Task item>
Every entry, from first to last, is to be written out exactly.

Top of Data to use

Lemma Count_eq_length_List_witness :
  map_range (map_to_list : gmap string memory.TestEntity → _)
  ∧ (memory.List Background map_to_list memory.store_alice).1.2 = None
  ∧ (memory.Count Background memory.store_alice).1.2 = None
  ∧ (memory.Count Background memory.store_alice).1.1
    = Z.of_nat (length (memory.List Background map_to_list memory.store_alice).1.1)
  ∧ (memory.List Background map_to_list memory.store_alice).2 = memory.store_alice
  ∧ (memory.Count Background memory.store_alice).2 = memory.store_alice
  ∧ memory.List Background map_to_list (memory.New (T := memory.TestEntity))
    = (([], None), memory.New).
Proof.
  split; [intros m; reflexivity |].
  apply (Count_eq_length_List Background map_to_list memory.store_alice).
  intros m; reflexivity.
Defined.

(** The end-to-end scenario of the suite: save, save again under the same
    identifier, read back, delete, read again. *)
Example store_scenario :
  memory.Save Background memory.alice memory.New = (None, memory.store_alice)
  ∧ memory.Save Background memory.alice' memory.store_alice
    = (Some memory.ErrAlreadyExists, memory.store_alice)
  ∧ memory.GetByID Background "u1" memory.store_alice
    = ((memory.alice, None), memory.store_alice)
  ∧ memory.Delete Background "u1" memory.store_alice = (None, memory.New)
  ∧ memory.GetByID Background "u1" (memory.New (T := memory.TestEntity))
    = ((memory.zero, Some memory.ErrNotFound), memory.New).
Proof. repeat split; by vm_compute. Qed.

(** [TestContextTimeout]: a context past its deadline does not stop [Save]. *)
Example Save_expired_context :
  memory.Save DeadlineExceeded (memory.mkTestEntity "timeout-test" "Timeout Entity")
    memory.New
  = memory.Save Background (memory.mkTestEntity "timeout-test" "Timeout Entity")
      memory.New
  ∧ (memory.Save DeadlineExceeded
       (memory.mkTestEntity "timeout-test" "Timeout Entity") memory.New).1 = None.
Proof. split; reflexivity. Qed.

Bottom of Data to use

Your response>
Lemma Count_eq_length_List_witness :
  map_range (map_to_list : gmap string memory.TestEntity → _)
  ∧ (memory.List Background map_to_list memory.store_alice).1.2 = None
  ∧ (memory.Count Background memory.store_alice).1.2 = None
  ∧ (memory.Count Background memory.store_alice).1.1
    = Z.of_nat (length (memory.List Background map_to_list memory.store_alice).1.1)
  ∧ (memory.List Background map_to_list memory.store_alice).2 = memory.store_alice
  ∧ (memory.Count Background memory.store_alice).2 = memory.store_alice
  ∧ memory.List Background map_to_list (memory.New (T := memory.TestEntity))
    = (([], None), memory.New).
Proof.
  split; [intros m; reflexivity |].
  apply (Count_eq_length_List Background map_to_list memory.store_alice).
  intros m; reflexivity.
Defined.

(** The end-to-end scenario of the suite: save, save again under the same
    identifier, read back, delete, read again. *)
Example store_scenario :
  memory.Save Background memory.alice memory.New = (None, memory.store_alice)
  ∧ memory.Save Background memory.alice' memory.store_alice
    = (Some memory.ErrAlreadyExists, memory.store_alice)
  ∧ memory.GetByID Background "u1" memory.store_alice
    = ((memory.alice, None), memory.store_alice)
  ∧ memory.Delete Background "u1" memory.store_alice = (None, memory.New)
  ∧ memory.GetByID Background "u1" (memory.New (T := memory.TestEntity))
    = ((memory.zero, Some memory.ErrNotFound), memory.New).
Proof. repeat split; by vm_compute. Qed.

(** [TestContextTimeout]: a context past its deadline does not stop [Save]. *)
Example Save_expired_context :
  memory.Save DeadlineExceeded (memory.mkTestEntity "timeout-test" "Timeout Entity")
    memory.New
  = memory.Save Background (memory.mkTestEntity "timeout-test" "Timeout Entity")
      memory.New
  ∧ (memory.Save DeadlineExceeded
       (memory.mkTestEntity "timeout-test" "Timeout Entity") memory.New).1 = None.
Proof. split; reflexivity. Qed.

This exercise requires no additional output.